RECORDS FOR PROCESSING:
□ □ □ □ □ □ □
(* ===== verification/Primes.v ===== *)
(** Two facts of number theory that the curve P-256 rests on: Fermat's little
    theorem, and Pocklington's criterion, by which p and n of P256Ecdsa.v are
    shown to be prime. *)

From Stdlib Require Import Znumtheory Zpow_facts Permutation.
From S2P Require Import Prelude.

(** ** Fermat's little theorem *)

Definition product (l : list Z) : Z := foldr Z.mul 1 l.

Lemma product_permutation l m : Permutation l m -> product l = product m.
Proof. unfold product. induction 1; cbn [foldr]; lia. Qed.

Lemma product_map a r l : product ((fun x => (a * x) mod r) <$> l) mod r = (a ^ Z.of_nat (length l) * product l) mod r.
Proof.
  unfold product. induction l as [|x l IH]; [done|]. cbn [fmap list_fmap foldr length]. rewrite Zmult_mod_idemp_l, <- Zmult_mod_idemp_r.
  change (list_fmap _ _ (fun x => (a * x) mod r) l) with ((fun x => (a * x) mod r) <$> l). rewrite IH, Zmult_mod_idemp_r.
  rewrite Nat2Z.inj_succ, Z.pow_succ_r by lia. f_equal. ring.
Qed.

Lemma prime_rel r x : prime r -> 0 < x < r -> rel_prime r x.
Proof. intros Hr Hx. apply prime_rel_prime; [done|]. intros Hd. apply Z.divide_pos_le in Hd; lia. Qed.

Lemma cancel_mod r a b c : prime r -> ~ (r | a) -> (a * b) mod r = (a * c) mod r -> b mod r = c mod r.
Proof.
  intros Hr Ha He. pose proof (prime_ge_2 r Hr). assert (r | a * (b - c)) as Hd.
  { apply Z.mod_divide; [lia|]. rewrite Z.mul_sub_distr_l, Zminus_mod, He, Z.sub_diag. done. }
  apply Gauss in Hd; [|by apply prime_rel_prime]. destruct Hd as [k Hk]. replace b with (c + k * r) by lia. apply Z.mod_add. lia.
Qed.

Section Fermat.
Variables (r a : Z).
Hypothesis Hr : prime r.
Hypothesis Ha : ~ (r | a).

Definition residues : list Z := seqZ 1 (r - 1).

Lemma residues_permuted : Permutation ((fun x => (a * x) mod r) <$> residues) residues.
Proof.
  pose proof (prime_ge_2 r Hr). apply NoDup_Permutation_bis.
  - apply NoDup_ListNoDup, NoDup_fmap_2_strong; [|apply NoDup_seqZ]. intros x y Hx Hy He. apply elem_of_seqZ in Hx, Hy.
    apply cancel_mod in He; [|done..]. rewrite !Z.mod_small in He; lia.
  - by rewrite length_fmap.
  - intros x Hx. apply list_elem_of_In in Hx. apply list_elem_of_In. apply list_elem_of_fmap in Hx as (y & -> & Hy).
    apply elem_of_seqZ in Hy. apply elem_of_seqZ. pose proof (Z.mod_pos_bound (a * y) r ltac:(lia)).
    enough ((a * y) mod r <> 0) by lia. intros Hz. apply Z.mod_divide in Hz; [|lia]. apply prime_mult in Hz as [Hz|Hz]; [done| |done].
    apply Z.divide_pos_le in Hz; lia.
Qed.

Lemma product_coprime l : Forall (fun x => 0 < x < r) l -> ~ (r | product l).
Proof.
  pose proof (prime_ge_2 r Hr). intros Hl. induction Hl as [|x l Hx Hl IH]; cbn [product foldr].
  - intros Hd. apply Z.divide_1_r in Hd. lia.
  - intros [Hd|Hd]%prime_mult; [|by apply IH|done]. apply Z.divide_pos_le in Hd; lia.
Qed.

Lemma fermat : a ^ (r - 1) mod r = 1.
Proof.
  pose proof (prime_ge_2 r Hr). pose proof (product_map a r residues) as Hp. rewrite (product_permutation _ _ residues_permuted) in Hp.
  assert (Forall (fun x => 0 < x < r) residues) as Hres.
  { apply Forall_forall. intros x Hx. apply elem_of_seqZ in Hx. lia. }
  unfold residues in Hp at 2. rewrite length_seqZ, Z2Nat.id, Z.mul_comm in Hp by lia. rewrite <- (Z.mul_1_r (product residues)) in Hp at 1.
  apply cancel_mod in Hp; [|done|by apply product_coprime]. rewrite <- Hp. apply Z.mod_small. lia.
Qed.
End Fermat.

(** ** Pocklington's criterion *)

(** The exponents that give one are closed under the greatest common divisor. *)
Lemma pow_mul_one r a u k : 1 < r -> 0 <= u -> 0 <= k -> a ^ u mod r = 1 -> a ^ (u * k) mod r = 1.
Proof. intros Hr Hu Hk Ha. rewrite Z.pow_mul_r, Zpower_mod, Ha, Z.pow_1_l by lia. by apply Z.mod_1_l. Qed.

Lemma pow_gcd r a u v : 1 < r -> 0 < u -> 0 < v -> a ^ u mod r = 1 -> a ^ v mod r = 1 -> a ^ Z.gcd u v mod r = 1.
Proof.
  intros Hr Hu Hv Hau Hav. pose proof (Z.gcd_nonneg u v). destruct (Z.gcd_bezout u v (Z.gcd u v) eq_refl) as (s & t & Hst).
  set (k := Z.abs s + Z.abs t). assert (a ^ (u * (s + k * v)) mod r = 1) as H1 by (apply pow_mul_one; lia || nia).
  assert (a ^ (v * (k * u - t)) mod r = 1) as H2 by (apply pow_mul_one; lia || nia).
  replace (u * (s + k * v)) with (Z.gcd u v + v * (k * u - t)) in H1 by lia.
  rewrite Z.pow_add_r, Z.mul_mod, H2, Z.mul_1_r, Z.mod_mod in H1 by (lia || nia). done.
Qed.

Lemma prime_divisor n : 1 < n -> exists r, prime r /\ (r | n).
Proof.
  intros Hn. assert (0 <= n) as H0 by lia. revert Hn. pattern n. apply Z_lt_induction; [|done]. clear n H0. intros n IH Hn.
  destruct (prime_dec n) as [Hp|Hp]; [by exists n|]. apply not_prime_divide in Hp as (d & Hd & Hdn); [|done].
  destruct (IH d ltac:(lia) ltac:(lia)) as (r & Hr & Hrd). exists r. split; [done|]. by apply (Z.divide_trans _ d).
Qed.

(** A number that is not prime has a prime divisor up to its square root. *)
Lemma small_divisor n : 1 < n -> ~ prime n -> exists r, prime r /\ (r | n) /\ r * r <= n.
Proof.
  intros Hn Hp. apply not_prime_divide in Hp as (d & Hd & [e He]); [|done].
  assert (exists m, 1 < m /\ (m | n) /\ m * m <= n) as (m & Hm & Hmn & Hsq).
  { destruct (Z.le_gt_cases d e); [exists d|exists e]; (split; [nia|]); (split; [|nia]); [by exists e|exists d; lia]. }
  destruct (prime_divisor m Hm) as (r & Hr & Hrm). exists r. pose proof (prime_ge_2 r Hr). apply Z.divide_pos_le in Hrm as Hle; [|lia].
  split_and!; [done|by apply (Z.divide_trans _ m)|nia].
Qed.

(** Distinct primes that divide a number have a product that does. *)
Lemma product_divides l x : NoDup l -> Forall prime l -> Forall (fun q => (q | x)) l -> (product l | x).
Proof.
  intros Hn Hp Hd. revert x Hd. induction Hp as [|q l Hq Hl IH]; intros x Hd; [apply Z.divide_1_l|].
  apply NoDup_cons in Hn as [Hni Hn]. apply Forall_cons in Hd as [[y Hy] Hd]. cbn [product foldr]. fold (product l). subst x.
  rewrite (Z.mul_comm y). apply Z.mul_divide_mono_l, IH; [done|]. apply Forall_forall. intros z Hz.
  rewrite Forall_forall in Hd, Hl. specialize (Hd z Hz). specialize (Hl z Hz). apply prime_mult in Hd as [Hd|Hd]; [done| |done].
  apply prime_div_prime in Hd; [congruence|done|done].
Qed.

(** The power modulo a number. *)
Fixpoint powmod (a : Z) (e : positive) (n : Z) : Z :=
  match e with
  | xH => a mod n
  | xO e => let b := powmod a e n in (b * b) mod n
  | xI e => let b := powmod a e n in (a * ((b * b) mod n)) mod n
  end.
Lemma powmod_spec a e n : 0 < n -> powmod a e n = a ^ Z.pos e mod n.
Proof.
  intros Hn. induction e as [e IH|e IH|]; cbn [powmod].
  - rewrite IH, Pos2Z.inj_xI, Z.pow_add_r, Z.pow_twice_r, Z.pow_1_r by lia. rewrite <- Zmult_mod, Zmult_mod_idemp_r.
    f_equal. ring.
  - by rewrite IH, Pos2Z.inj_xO, Z.pow_twice_r, <- Zmult_mod.
  - by rewrite Z.pow_1_r.
Qed.
Definition powm (a e n : Z) : Z := match e with Zpos e => powmod a e n | _ => 1 mod n end.
Lemma powm_spec a e n : 0 < n -> 0 <= e -> powm a e n = a ^ e mod n.
Proof. intros Hn He. destruct e as [|e|e]; [done|by apply powmod_spec|lia]. Qed.

(** The checks of the criterion: [a] shows that [n] is prime, given that the
    numbers [q :: qs] are. All the powers are taken of the power [c]. *)
Definition pocklington_check (n a q : Z) (qs : list Z) : bool :=
  let F := product (q :: qs) in
  let c := powm a ((n - 1) / F) n in
  let roots := (fun q => powm c (F / q) n) <$> q :: qs in
  (1 <? n) && (n <? F * F) && ((n - 1) mod F =? 0) && (powm (hd 0 roots) q n =? 1) &&
  forallb (fun root => Z.gcd (root - 1) n =? 1) roots && bool_decide (NoDup (q :: qs)).

(** A prime divisor of [n] is one more than a multiple of [q]. *)
Lemma pocklington_step n a q r : 1 < n -> prime r -> (r | n) -> prime q -> (q | n - 1) -> a ^ (n - 1) mod n = 1 ->
  Z.gcd (a ^ ((n - 1) / q) mod n - 1) n = 1 -> (q | r - 1).
Proof.
  intros Hn Hr Hrn Hq [m Hm] Hone Hg. pose proof (prime_ge_2 r Hr). pose proof (prime_ge_2 q Hq).
  assert (forall e, a ^ e mod n mod r = a ^ e mod r) as Hmod by (intros; by apply Z.mod_mod_divide).
  assert (a ^ (n - 1) mod r = 1) as Hone_r by (rewrite <- Hmod, Hone; apply Z.mod_1_l; lia).
  assert (~ (r | a)) as Ha.
  { intros Ha. replace (n - 1) with (Z.succ (n - 2)) in Hone_r by lia. rewrite Z.pow_succ_r in Hone_r by lia.
    rewrite (proj2 (Z.mod_divide _ r ltac:(lia))) in Hone_r; [done|]. by apply Z.divide_mul_l. }
  destruct (Zdivide_dec q (r - 1)) as [Hd|Hd]; [done|exfalso].
  assert (Z.gcd (n - 1) (r - 1) | (n - 1) / q) as [k Hk].
  { rewrite Hm at 2. rewrite Z.div_mul by lia. apply (Gauss _ q); [rewrite Z.mul_comm, <- Hm; apply Z.gcd_divide_l|].
    apply rel_prime_sym, prime_rel_prime; [done|]. intros Hqg. apply Hd. apply (Z.divide_trans _ _ _ Hqg), Z.gcd_divide_r. }
  assert (a ^ ((n - 1) / q) mod r = 1) as Hbad.
  { rewrite Hk, Z.mul_comm. pose proof (Z.gcd_nonneg (n - 1) (r - 1)). apply pow_mul_one; [lia|done| |].
    - assert ((n - 1) / q = m) as Hdiv by (rewrite Hm; apply Z.div_mul; lia). rewrite Hdiv in Hk. assert (0 < m) by nia. nia.
    - apply pow_gcd; [lia|lia|lia|done|by apply fermat]. }
  assert (r | 1) as Hr1; [|apply Z.divide_1_r in Hr1; lia]. rewrite <- Hg. apply Z.gcd_greatest; [|done].
  apply Z.mod_divide; [lia|]. rewrite Zminus_mod, Hmod, Hbad, (Z.mod_1_l r) by lia. by apply Z.mod_0_l; lia.
Qed.

Lemma product_pos qs : Forall prime qs -> 0 < product qs.
Proof. intros Hq. induction Hq as [|q qs Hq Hqs IH]; cbn [product foldr]; [lia|]. fold (product qs). pose proof (prime_ge_2 q Hq). nia. Qed.
Lemma product_elem q qs : q ∈ qs -> (q | product qs).
Proof.
  intros Hq. induction qs as [|x qs IH]; [by apply not_elem_of_nil in Hq|]. cbn [product foldr]. fold (product qs).
  apply elem_of_cons in Hq as [->|Hq]; [apply Z.divide_factor_l|by apply Z.divide_mul_r, IH].
Qed.

(** The power [(n - 1) / q], from the power [(n - 1) / F]. *)
Lemma powm_root n a F q : 0 < n -> 0 < F -> 0 < q -> (F | n - 1) -> (q | F) -> powm (powm a ((n - 1) / F) n) (F / q) n = a ^ ((n - 1) / q) mod n.
Proof.
  intros Hn HF Hq [x Hx] [y Hy]. assert (0 <= x) by nia. assert (0 < y) by nia.
  assert ((n - 1) / F = x) as -> by (rewrite Hx; apply Z.div_mul; lia). assert (F / q = y) as -> by (rewrite Hy; apply Z.div_mul; lia).
  assert ((n - 1) / q = x * y) as -> by (rewrite Hx, Hy, Z.mul_assoc; apply Z.div_mul; lia).
  rewrite !powm_spec, Zpower_mod, Z.mod_mod, <- Zpower_mod, Z.pow_mul_r by lia. done.
Qed.

(** Pocklington's criterion. *)
Lemma pocklington n a q qs : Forall prime (q :: qs) -> pocklington_check n a q qs = true -> prime n.
Proof.
  intros Hqs Hc. unfold pocklington_check in Hc. cbv zeta in Hc. pose proof (product_pos _ Hqs) as HF.
  apply andb_true_iff in Hc as [Hc Hnd%bool_decide_eq_true]. apply andb_true_iff in Hc as [Hc Hall].
  apply andb_true_iff in Hc as [Hc Hone%Z.eqb_eq]. apply andb_true_iff in Hc as [Hc HFn%Z.eqb_eq]. apply andb_true_iff in Hc as [Hn%Z.ltb_lt Hsq%Z.ltb_lt].
  set (F := product (q :: qs)) in *. apply Z.mod_divide in HFn; [|lia].
  assert (forall x, x ∈ q :: qs -> 1 < x /\ (x | F)) as Hx.
  { intros x Hx. split; [|by apply product_elem]. rewrite Forall_forall in Hqs. pose proof (prime_ge_2 x (Hqs x Hx)). lia. }
  assert (a ^ (n - 1) mod n = 1) as Hfull.
  { destruct (Hx q ltac:(by left)) as [Hq1 HqF]. cbn [fmap list_fmap hd] in Hone. rewrite powm_root in Hone by (done || lia).
    rewrite powm_spec, Zpower_mod, Z.mod_mod, <- Zpower_mod, <- Z.pow_mul_r in Hone by (lia || (apply Z.div_pos; lia)).
    rewrite Z.mul_comm, <- Z.divide_div_mul_exact, Z.mul_comm, Z.div_mul in Hone by (lia || by apply (Z.divide_trans _ F)). done. }
  destruct (prime_dec n) as [Hp|Hp]; [done|exfalso]. apply small_divisor in Hp as (r & Hr & Hrn & Hrr); [|done].
  assert (F | r - 1) as Hd.
  { apply product_divides; [done|done|]. rewrite Forall_forall in *. intros x Hxq. destruct (Hx x Hxq) as [Hx1 HxF].
    rewrite forallb_forall in Hall. specialize (Hall (powm (powm a ((n - 1) / F) n) (F / x) n) ltac:(apply (in_map (fun q => powm _ (F / q) n)); by apply list_elem_of_In)).
    apply Z.eqb_eq in Hall. rewrite powm_root in Hall by (done || lia).
    apply (pocklington_step n a x r); try done; [by apply Hqs|by apply (Z.divide_trans _ F)]. }
  pose proof (prime_ge_2 r Hr). apply Z.divide_pos_le in Hd; [|lia]. nia.
Qed.

(** Division by every number up to a bound, for the small primes. *)
Definition trial_check (n : Z) (m : nat) : bool :=
  (1 <? n) && (n <? (Z.of_nat m + 2) * (Z.of_nat m + 2)) && forallb (fun k => negb (n mod (Z.of_nat k + 2) =? 0)) (seq 0 m).

Lemma trial n m : trial_check n m = true -> prime n.
Proof.
  unfold trial_check. intros Hc. apply andb_true_iff in Hc as [Hc Hall]. apply andb_true_iff in Hc as [Hn%Z.ltb_lt Hsq%Z.ltb_lt].
  destruct (prime_dec n) as [Hp|Hp]; [done|exfalso]. apply small_divisor in Hp as (r & Hr & Hrn & Hrr); [|done]. pose proof (prime_ge_2 r Hr).
  rewrite forallb_forall in Hall. specialize (Hall (Z.to_nat (r - 2)) ltac:(apply in_seq; nia)).
  rewrite Z2Nat.id in Hall by lia. replace (r - 2 + 2) with r in Hall by lia. apply Z.mod_divide in Hrn; [|lia]. by rewrite Hrn in Hall.
Qed.

(** ** The prime and the order of P-256 *)

Ltac by_trial m := apply (trial _ m); vm_compute; reflexivity.
Ltac by_pocklington q qs := apply (pocklington _ 2 q qs); [repeat (constructor; [assumption|]); constructor|vm_compute; reflexivity].

Lemma order_prime : prime 0xffffffff00000000ffffffffffffffffbce6faada7179e84f3b9cac2fc632551.
Proof.
  assert (prime 155317) by by_trial 393%nat. assert (prime 191039911) by by_pocklington 155317 (@nil Z). assert (prime 3023) by by_trial 53%nat.
  assert (prime 208150935158385979) by by_pocklington 3023 [191039911].
  assert (prime 2624747550333869278416773953) by by_pocklington 208150935158385979 (@nil Z).
  assert (prime 3969899) by by_trial 1991%nat. assert (prime 1002328039319) by by_pocklington 3969899 (@nil Z).
  by_pocklington 1002328039319 [2624747550333869278416773953].
Qed.

Lemma field_prime : prime (2 ^ 256 - 2 ^ 224 + 2 ^ 192 + 2 ^ 96 - 1).
Proof.
  assert (prime 704251) by by_trial 838%nat. assert (prime 78283) by by_trial 278%nat.
  assert (prime 46076956964474543) by by_pocklington 78283 [704251].
  assert (prime 3769) by by_trial 60%nat. assert (prime 107) by by_trial 9%nat. assert (prime 204061199) by by_pocklington 107 [3769].
  assert (prime 34282281433) by by_pocklington 204061199 (@nil Z).
  assert (prime 774023187263532362759620327192479577272145303) by by_pocklington 34282281433 [46076956964474543].
  assert (prime 835945042244614951780389953367877943453916927241) by by_pocklington 774023187263532362759620327192479577272145303 (@nil Z).
  by_pocklington 835945042244614951780389953367877943453916927241 (@nil Z).
Qed.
□ □ □ □ □ □ □
WORK TO BE COMPLETED:
In the records above, find each line holding "theorem" and copy it.

RESPONSE:
    theorem, and Pocklington's criterion, by which p and n of P256Ecdsa.v are
(** ** Fermat's little theorem *)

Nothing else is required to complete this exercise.